> _ACTIVITY_:
Using the records that follow, copy every line containing the word "diskFull".
----- DATA EXTRACT -----
Lemma sync_not_configured_witness :
  truthy_opt (R2_BUCKET_NAME noStorageEnv) = false
  /\ syncToR2 healthy noStorageEnv [live]
     = mkOutcome [live] [] [ConsoleLog "[SYNC] Starting R2 backup sync..." []]
         (Normal notConfigured)
  /\ success notConfigured = false
  /\ errorKind notConfigured = Some "not_configured"
  /\ GatewayV1.syncToR2 healthy noStorageEnv [live]
     = mkOutcome [live] [] []
         (Normal (GatewayV1.mkSyncResult false (Some "R2_BUCKET_NAME not set"))).
Proof.
  split; [reflexivity|].
  exact (GatewayFacts.sync_not_configured healthy noStorageEnv [live] eq_refl).
Defined.

(** C8, as stated, fails on the short module.  With the volume not
    mounted and the mounter refusing, its [syncToR2] runs the copy all
    the same and reports success. *)
Lemma short_module_copies_without_volume :
  ~ refusesWhenVolumeLost GatewayV1.success lostVolume []
      (GatewayV1.syncToR2 lostVolume fullEnv []).
Proof.
  intros H. destruct H as [_ Hcopy].
  { split.
    - eexists. split; vm_compute; reflexivity.
    - intros; reflexivity. }
  vm_compute in Hcopy. discriminate.
Qed.

Lemma sync_mount_unavailable_witness :
  truthy_opt (R2_BUCKET_NAME fullEnv) = true
  /\ exec lostVolume mountCheckCommand [live]
     = ([live], Normal (mkExecResult ("not mounted" +:+ newline) "" 0))
  /\ includes (stdout (mkExecResult ("not mounted" +:+ newline) "" 0)) "not mounted"
     = true
  /\ result (mountR2Storage lostVolume fullEnv [live]) = Normal false
  /\ result (syncToR2 lostVolume fullEnv [live]) = Normal notMounted
  /\ success notMounted = false
  /\ errorKind notMounted = Some "mount_unavailable"
  /\ calls (syncToR2 lostVolume fullEnv [live])
     = EvExec mountCheckCommand
         (Normal (mkExecResult ("not mounted" +:+ newline) "" 0))
         :: calls (mountR2Storage lostVolume fullEnv [live])
  /\ count is_copy (calls (syncToR2 lostVolume fullEnv [live])) = 0.
Proof.
  assert (H2 : exec lostVolume mountCheckCommand [live]
               = ([live], Normal (mkExecResult ("not mounted" +:+ newline) "" 0)))
    by (vm_compute; reflexivity).
  assert (H4 : result (mountR2Storage lostVolume fullEnv [live]) = Normal false)
    by (vm_compute; reflexivity).
  split; [reflexivity|]. split; [exact H2|]. split; [reflexivity|].
  split; [exact H4|].
  exact (GatewayFacts.sync_mount_unavailable lostVolume fullEnv [live] _ _
           eq_refl H2 eq_refl H4).
Defined.

(** C9, as stated, fails.  The copy writes the header and then a
    write error on its diagnostic channel: that is other output than
    the header alone, yet [syncToR2] reports success. *)
Lemma header_masks_copy_error :
  ~ judgedByHeaderOnly diskFull fullEnv [].
Proof.
  intros H.
  destruct (H (mkExecResult "" headerThenError 0)) as (res & Hres & _ & Hneg).
  { apply (list_elem_of_lookup_2 _ 3). vm_compute. reflexivity. }
  destruct Hneg as [Hs _].
  { unfold headerOnly. cbn [stderr]. intros [E|[E|E]]; vm_compute in E; discriminate. }
  vm_compute in Hres. injection Hres as <-. discriminate.
Qed.

Lemma copy_result_witness :
  EvExec rsyncCommand (Normal (mkExecResult "" headerThenError 0))
    ∈ calls (syncToR2 diskFull fullEnv [])
  /\ (stderr (mkExecResult "" headerThenError 0) = ""
      \/ includes (stderr (mkExecResult "" headerThenError 0))
           "sending incremental file list" = true)
  /\ exists t, result (syncToR2 diskFull fullEnv [])
               = Normal (mkSyncResult true None None (Some t)).
Proof.
  assert (Hin :
    EvExec rsyncCommand (Normal (mkExecResult "" headerThenError 0))
      ∈ calls (syncToR2 diskFull fullEnv [])).
  { apply (list_elem_of_lookup_2 _ 3). vm_compute. reflexivity. }
  assert (Hh : stderr (mkExecResult "" headerThenError 0) = ""
               \/ includes (stderr (mkExecResult "" headerThenError 0))
                    "sending incremental file list" = true)
    by (right; vm_compute; reflexivity).
  split; [exact Hin|]. split; [exact Hh|].
  exact (proj1 (GatewayFacts.copy_result diskFull fullEnv [] _ Hin) Hh).
Defined.

(** A diagnostic output without the header is reported as a failure. *)
Example plain_copy_error_is_reported :
  result (syncToR2 (sandbox (rsyncStderr "rsync: connection unexpectedly closed")
                      (Normal tt) "running") fullEnv [])
  = Normal (mkSyncResult false (Some "Sync failed")
              (Some "rsync: connection unexpectedly closed") None).
Proof. vm_compute. reflexivity. Qed.

Lemma registry_outage_witness :
  listProcesses registryDown [live]
  = ([live], Throw (Error "registry unavailable"))
  /\ result (findExistingMoltbotProcess registryDown [live]) = Normal None
  /\ exists rs,
       EvStartProcess (launchOptions fullEnv) rs
         ∈ calls (ensureMoltbotGateway registryDown fullEnv [live])
       /\ so_command (launchOptions fullEnv) = ["/usr/local/bin/start-openclaw.sh"].
Proof.
  split; [reflexivity|].
  exact (proj1 (proj2 (proj2 (GatewayFacts.registry_outage_is_absence
                                registryDown fullEnv [live]))) _ _ eq_refl).
Defined.

End Scenarios.

(** ** The other variants

    The short gateway module and the standalone r2.ts differ from the
    full module on the points below. *)

Module Variants.
Import Demo.

Section WithSandbox.
Context {W R2Bucket : Type}.
Variable sandbox : Sandbox W R2Bucket.

(** r2.ts: a failure of the setup command is logged and thrown
    again to the caller. *)
Lemma r2_mount_rethrows (env : MoltbotEnv R2Bucket) w bucket w1 e :
  MOLTBOT_BUCKET env = Some bucket ->
  truthy_opt (R2_BUCKET_NAME env) = true ->
  exec sandbox "mkdir -p /data/moltbot && chmod 777 /data/moltbot" w
  = (w1, Throw e) ->
  result (R2.mountR2Storage sandbox env w) = Throw e.
Proof.
  intros Hb Hn He. unfold R2.mountR2Storage. rewrite Hb, Hn.
  unfold_monad. cbn. rewrite He. done.
Qed.

(** r2.ts: a failure of the mounter is thrown again as well. *)
Lemma r2_mountBucket_rethrows (env : MoltbotEnv R2Bucket) w bucket w1 r1 w2 e :
  MOLTBOT_BUCKET env = Some bucket ->
  truthy_opt (R2_BUCKET_NAME env) = true ->
  exec sandbox "mkdir -p /data/moltbot && chmod 777 /data/moltbot" w
  = (w1, Normal r1) ->
  mountBucket sandbox bucket "/data/moltbot" false w1 = (w2, Throw e) ->
  result (R2.mountR2Storage sandbox env w) = Throw e.
Proof.
  intros Hb Hn H1 H2. unfold R2.mountR2Storage. rewrite Hb, Hn.
  unfold_monad. cbn. rewrite H1. cbn. rewrite H2. done.
Qed.

(** Short module: the key of the provider is always in the
    environment, with the empty string when it is not configured;
    PATH and HOME are not set. *)
Lemma v1_launch_env_empty_key (env : MoltbotEnv R2Bucket) :
  truthy_opt (ANTHROPIC_API_KEY env) = false ->
  GatewayV1.launchEnv env !! "ANTHROPIC_API_KEY" = Some ""
  /\ GatewayV1.launchEnv env !! "PATH" = None
  /\ GatewayV1.launchEnv env !! "HOME" = None.
Proof.
  intros H. unfold GatewayV1.launchEnv, GatewayV1.or_empty.
  destruct (ANTHROPIC_API_KEY env) as [v|]; cbn in H; [rewrite H|]; done.
Qed.

End WithSandbox.

(** Short module: the volume is mounted before the registry is looked
    at, also when the gateway is running. *)
Example v1_mounts_before_check :
  calls (GatewayV1.ensureMoltbotGateway healthy fullEnv [live])
  = [EvExec "mkdir -p /data/moltbot && chmod 777 /data/moltbot"
       (Normal (mkExecResult "" "" 0));
     EvMountBucket "MOLTBOT_BUCKET" "/data/moltbot" false (Normal tt);
     EvListProcesses (Normal [live])]
  /\ result (GatewayV1.ensureMoltbotGateway healthy fullEnv [live]) = Normal tt.
Proof. split; vm_compute; reflexivity. Qed.

(** Short module: the launch is not verified. *)
Example v1_launch_not_verified :
  result (GatewayV1.ensureMoltbotGateway slowStart noStorageEnv []) = Normal tt
  /\ length (calls (GatewayV1.ensureMoltbotGateway slowStart noStorageEnv [])) = 2.
Proof. split; vm_compute; reflexivity. Qed.

(** Short module: the copy does not delete on the destination, the
    mount is not checked and the diagnostic output is not looked at. *)
Example v1_copy_keeps_deleted_files :
  includes GatewayV1.rsyncCommand "--delete" = false
  /\ includes Gateway.rsyncCommand "--delete" = true
  /\ GatewayV1.syncToR2 lostVolume fullEnv []
     = mkOutcome [] [EvExec GatewayV1.rsyncCommand (Normal (mkExecResult "" "" 0))]
         [ConsoleLog "[SYNC] R2 sync completed:" [ArgStr ""]]
         (Normal (GatewayV1.mkSyncResult true None)).
Proof. split_and!; vm_compute; reflexivity. Qed.

End Variants.

(** ** Substrings *)

Module Strings.

Lemma append_cons (x : ascii) (a b : string) :
  String x a +:+ b = String x (a +:+ b).
Proof. reflexivity. Qed.

Lemma append_nil (b : string) : "" +:+ b = b.
Proof. reflexivity. Qed.

Lemma append_assoc (a b c : string) : (a +:+ b) +:+ c = a +:+ (b +:+ c).
Proof.
  induction a as [|x a IH]; [done|]. by rewrite !append_cons, IH.
Qed.

Lemma prefix_append (n s : string) :
  String.prefix n s = true <-> exists post, s = n +:+ post.
Proof.
  revert s. induction n as [|x n IH]; intros s.
  - split; [intros _; by exists s|]. intros _. by destruct s.
  - destruct s as [|y s]; cbn.
    + split; [discriminate|]. by intros (post & [=]).
    + destruct (ascii_dec x y) as [->|Hne].
      * rewrite IH. split.
        -- intros (post & ->). by exists post.
        -- intros (post & [= ->]). by exists post.
      * split; [discriminate|]. intros (post & [= ? ?]). congruence.
Qed.

(** [s.includes(needle)] holds exactly when [needle] sits somewhere in
    [s]. *)
Lemma includes_spec (s needle : string) :
  includes s needle = true <-> exists pre post, s = pre +:+ needle +:+ post.
Proof.
  induction s as [|x s IH]; cbn [includes].
  - destruct (String.prefix needle "") eqn:Hp.
    + split; [|done]. intros _. apply prefix_append in Hp as (post & Hp).
      by exists "", post.
    + split; [discriminate|]. intros (pre & post & Hs).
      destruct pre; [|discriminate]. cbn in Hs.
      assert (String.prefix needle "" = true) by (apply prefix_append; eauto).
      congruence.
  - destruct (String.prefix needle (String x s)) eqn:Hp.
    + split; [|done]. intros _. apply prefix_append in Hp as (post & Hp).
      by exists "", post.
    + rewrite IH. split.
      * intros (pre & post & ->). by exists (String x pre), post.
      * intros (pre & post & Hs). destruct pre as [|y pre]; cbn in Hs.
        -- assert (String.prefix needle (String x s) = true)
             by (apply prefix_append; eauto).
           congruence.
        -- injection Hs as -> ->. by exists pre, post.
Qed.

Lemma includes_trans (s a b : string) :
  includes s a = true -> includes a b = true -> includes s b = true.
Proof.
  rewrite !includes_spec. intros (p1 & q1 & ->) (p2 & q2 & ->).
  exists (p1 +:+ p2), (q2 +:+ q1). by rewrite !append_assoc.
Qed.

End Strings.

(** ** Further properties of the three modules *)

Module MoreFacts.
Section WithSandbox.
Context {W R2Bucket : Type}.
Variable sandbox : Sandbox W R2Bucket.
Import Gateway.
Implicit Types (env : MoltbotEnv R2Bucket) (w : W).

#[local] Arguments findExistingMoltbotProcess : simpl never.
#[local] Arguments mountR2Storage : simpl never.
#[local] Arguments launchOptions : simpl never.
#[local] Arguments openclawEnv : simpl never.
#[local] Arguments backup : simpl never.

(** *** The signature of the gateway *)

(** X1.  The signature test of the full module accepts exactly the
    processes the test of the short module accepts (a command
    containing 'openclaw') and those with an argument containing
    'openclaw': the test for 'start-openclaw.sh' adds nothing. *)
Theorem signature_extends_short_module (p : Process) :
  isMoltbotProcess p
  = GatewayV1.isMoltbotProcess p
    || opt_test (args p) (existsb (fun arg => includes arg "openclaw")).
Proof.
  unfold isMoltbotProcess, GatewayV1.isMoltbotProcess.
  destruct (command p) as [c|]; cbn [opt_test]; [|done].
  destruct (includes c "start-openclaw.sh") eqn:Hs; [|done].
  rewrite (Strings.includes_trans c "start-openclaw.sh" "openclaw" Hs); [done|].
  by vm_compute.
Qed.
-----
> _EXERCISE ANSWER_:
  ~ judgedByHeaderOnly diskFull fullEnv [].
    ∈ calls (syncToR2 diskFull fullEnv [])
  /\ exists t, result (syncToR2 diskFull fullEnv [])
      ∈ calls (syncToR2 diskFull fullEnv [])).
  exact (proj1 (GatewayFacts.copy_result diskFull fullEnv [] _ Hin) Hh).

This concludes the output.